## Instructions for the task:
Take the data from its first line. Print each line exactly until the line containing "marks !! task_slot (wake_parts w).1 = Some" has been printed too.
Top of Dataset content
Lemma clear_task_mark_spec marks k :
  is_Some (task_get marks k) →
  ∃ marks', clear_task_mark marks k = Ret marks' ∧ clears task_get task_mark marks k marks'.
Proof.
  intros [m Hm]. unfold clear_task_mark. unfold task_get in Hm. rewrite Hm. simpl.
  eexists. split; [done|]. pose proof (lookup_lt_Some _ _ _ Hm). unfold clears, task_get.
  destruct (m =? task_mark k)%N eqn:E; to_prop; split.
  - intros j. destruct (decide (task_slot j = task_slot k)) as [Es|Es].
    + rewrite Es, list_lookup_insert_eq by done. intros [= Hj]. by destruct (task_mark_pos j).
    + rewrite list_lookup_insert_ne by done. split; [done|]. by intros ->.
  - intros j Hj. apply lookup_lt_is_Some. rewrite length_insert. by apply lookup_lt_is_Some.
  - intros j Hj. split; [done|]. intros ->. congruence.
  - done.
Qed.

Lemma wake_lane_lt w : ((wake_parts w).2 < 5)%nat.
Proof. destruct w; simpl; lia. Qed.

Lemma five_lanes_lookup marks i row j :
  five_lanes marks → marks !! i = Some row → (j < 5)%nat → is_Some (row !! j).
Proof.
  intros Hf Hi Hj. apply lookup_lt_is_Some.
  by rewrite (Forall_lookup_1 _ _ _ _ Hf Hi).
Qed.

(** A lane write, in terms of [wake_get]. *)
Lemma wake_get_insert marks w row v j :
  marks !! task_slot (wake_parts w).1 = Some row → is_Some (row !! (wake_parts w).2) →
  wake_get (<[task_slot (wake_parts w).1 := <[(wake_parts w).2 := v]> row]> marks) j =
  if decide (task_slot (wake_parts j).1 = task_slot (wake_parts w).1 ∧
             (wake_parts j).2 = (wake_parts w).2)
  then Some v else wake_get marks j.
Proof.
  intros Hr [x Hx]. unfold wake_get. pose proof (lookup_lt_Some _ _ _ Hr).
  pose proof (lookup_lt_Some _ _ _ Hx).
  destruct (decide (task_slot (wake_parts j).1 = task_slot (wake_parts w).1)) as [Es|Es].
  - rewrite Es, list_lookup_insert_eq, Hr by done. simpl. case_decide as Hd.
    + destruct Hd as [_ ->]. by apply list_lookup_insert_eq.
    + rewrite list_lookup_insert_ne; [done|]. naive_solver.
  - rewrite list_lookup_insert_ne by done. by rewrite decide_False by naive_solver.
Qed.

Lemma five_lanes_insert marks i row j v :
  five_lanes marks → marks !! i = Some row → five_lanes (<[i := <[j := v]> row]> marks).
Proof.
  intros Hf Hi. apply Forall_insert; [done|]. rewrite length_insert.
  by rewrite (Forall_lookup_1 _ _ _ _ Hf Hi).
Qed.

Lemma clear_wake_mark_spec marks w :
  five_lanes marks → is_Some (wake_get marks w) →
  ∃ marks', clear_wake_mark marks w = Ret marks' ∧ five_lanes marks' ∧
    clears wake_get wake_mark marks w marks'.
Proof.
  intros Hf [m Hm]. unfold clear_wake_mark.
  unfold wake_get in Hm. destruct (marks !! task_slot (wake_parts w).1) as [row|] eqn:Hr; [|done].
  simpl in Hm. destruct (wake_parts w) as [key lane] eqn:Hw. simpl in *. rewrite Hr, Hm. simpl.
  eexists. split; [done|].
  assert (key = (wake_parts w).1) as -> by by rewrite Hw.
  assert (lane = (wake_parts w).2) as -> by by rewrite Hw. clear Hw.
  destruct (m =? _)%N eqn:E; to_prop; [split; [by apply five_lanes_insert|split]|split; [done|split]].
  - intros j. rewrite wake_get_insert by (by try eexists). case_decide as Hd.
    + intros [= Hj]. by destruct (task_mark_pos (wake_parts j).1).
    + split; [done|]. intros ->. naive_solver.
  - intros j Hj. rewrite wake_get_insert by (by try eexists). case_decide; [by eexists|done].
  - intros j Hj. split; [done|]. intros ->. unfold wake_get in Hj. rewrite Hr in Hj. simpl in Hj.
    unfold wake_mark in Hj. congruence.
  - done.
Qed.

(** Clearing the mark of every member leaves no live mark. *)
Lemma for_each_clears {K T} (get : T → K → option N) (mark : K → N) (P : T → Prop)
    (step : T → K → exec T) :
  (∀ t k, P t → is_Some (get t k) → ∃ t', step t k = Ret t' ∧ P t' ∧ clears get mark t k t') →
  ∀ values t, P t → (∀ k, k ∈ values → is_Some (get t k)) →
  ∃ t', for_each_exec step t values = Ret t' ∧ P t' ∧
    (∀ j, get t' j = Some (mark j) → get t j = Some (mark j) ∧ j ∉ values).
Proof.
  intros Hstep values. induction values as [|k values IH]; intros t HP Hrange; simpl.
  { exists t. split_and!; [done..|]. intros j Hj. split; [done|]. apply not_elem_of_nil. }
  destruct (Hstep t k HP) as (t1 & -> & HP1 & Hl & Hr); [apply Hrange; by left|]. simpl.
  destruct (IH t1 HP1) as (t2 & -> & HP2 & Hl2).
  { intros j Hj. apply Hr, Hrange. by right. }
  exists t2. split_and!; [done..|]. intros j [Hj Hn]%Hl2. destruct (Hl _ Hj).
  split; [done|]. rewrite elem_of_cons. naive_solver.
Qed.

(** ** The batch invariant *)

Record events_ok (e : ScheduleEvents) : Prop := {
  ok_ready : marks_cover (task_get (ev_ready_marks e)) task_mark (ev_ready e);
  ok_removed : marks_cover (task_get (ev_removed_marks e)) task_mark (ev_removed e);
  ok_wakes : marks_cover (wake_get (ev_wake_marks e)) wake_mark (ev_wakes e);
  ok_lanes : five_lanes (ev_wake_marks e)
}.

(** A batch without events and without a live mark. *)
Definition events_fresh (e : ScheduleEvents) : Prop := events_is_empty e = true ∧ events_ok e.
(* ===== verification/Scheduler.v ===== *)
(** * The proc scheduler (crates/lm-proc/src/lib.rs)

    The deterministic scheduler over an abstract world.  The class
    [WorldOps] names the operations of [lm_vm::World] the scheduler calls;
    the theorems hold for every implementation of it, and the laws a theorem
    needs are the class [WorldLaws].

    The execution control's yield flag is the field [sc_yield]; the worker
    pool is a handle of the parallel mode and is left out.  A [u128] ticket
    counter cannot wrap in a run, so tickets are plain [N]. *)

From S2P Require Import Prelude Ordered Schedule Indexes.
From stdpp Require Import base numbers gmap list.

(** ** Configuration, counters and state *)

Definition DEFAULT_QUANTUM : N := 16384.
Definition DEFAULT_PARALLEL_QUANTUM : N := 16384.

Inductive SchedulerMode :=
| Deterministic
| Parallel (workers : N).

Inductive StopReason :=
| RootTerminal
| Deadlock.

Record SchedulerStats := mkStats {
  st_root_slices : N;
  st_proc_slices : N;
  st_unblocked : N;
  st_max_active_leases : N;
  st_worker_heap_growth_bytes : N;
  st_worker_recalls : N;
  st_local_continuations : N;
  st_local_rotations : N;
  st_global_quiescence : N;
  st_collection_quiescence : N;
  st_scoped_safepoint_waits : N
}.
Bottom of Dataset content
## Result of the exercise:
Lemma clear_task_mark_spec marks k :
  is_Some (task_get marks k) →
  ∃ marks', clear_task_mark marks k = Ret marks' ∧ clears task_get task_mark marks k marks'.
Proof.
  intros [m Hm]. unfold clear_task_mark. unfold task_get in Hm. rewrite Hm. simpl.
  eexists. split; [done|]. pose proof (lookup_lt_Some _ _ _ Hm). unfold clears, task_get.
  destruct (m =? task_mark k)%N eqn:E; to_prop; split.
  - intros j. destruct (decide (task_slot j = task_slot k)) as [Es|Es].
    + rewrite Es, list_lookup_insert_eq by done. intros [= Hj]. by destruct (task_mark_pos j).
    + rewrite list_lookup_insert_ne by done. split; [done|]. by intros ->.
  - intros j Hj. apply lookup_lt_is_Some. rewrite length_insert. by apply lookup_lt_is_Some.
  - intros j Hj. split; [done|]. intros ->. congruence.
  - done.
Qed.

Lemma wake_lane_lt w : ((wake_parts w).2 < 5)%nat.
Proof. destruct w; simpl; lia. Qed.

Lemma five_lanes_lookup marks i row j :
  five_lanes marks → marks !! i = Some row → (j < 5)%nat → is_Some (row !! j).
Proof.
  intros Hf Hi Hj. apply lookup_lt_is_Some.
  by rewrite (Forall_lookup_1 _ _ _ _ Hf Hi).
Qed.

(** A lane write, in terms of [wake_get]. *)
Lemma wake_get_insert marks w row v j :
  marks !! task_slot (wake_parts w).1 = Some row → is_Some (row !! (wake_parts w).2) →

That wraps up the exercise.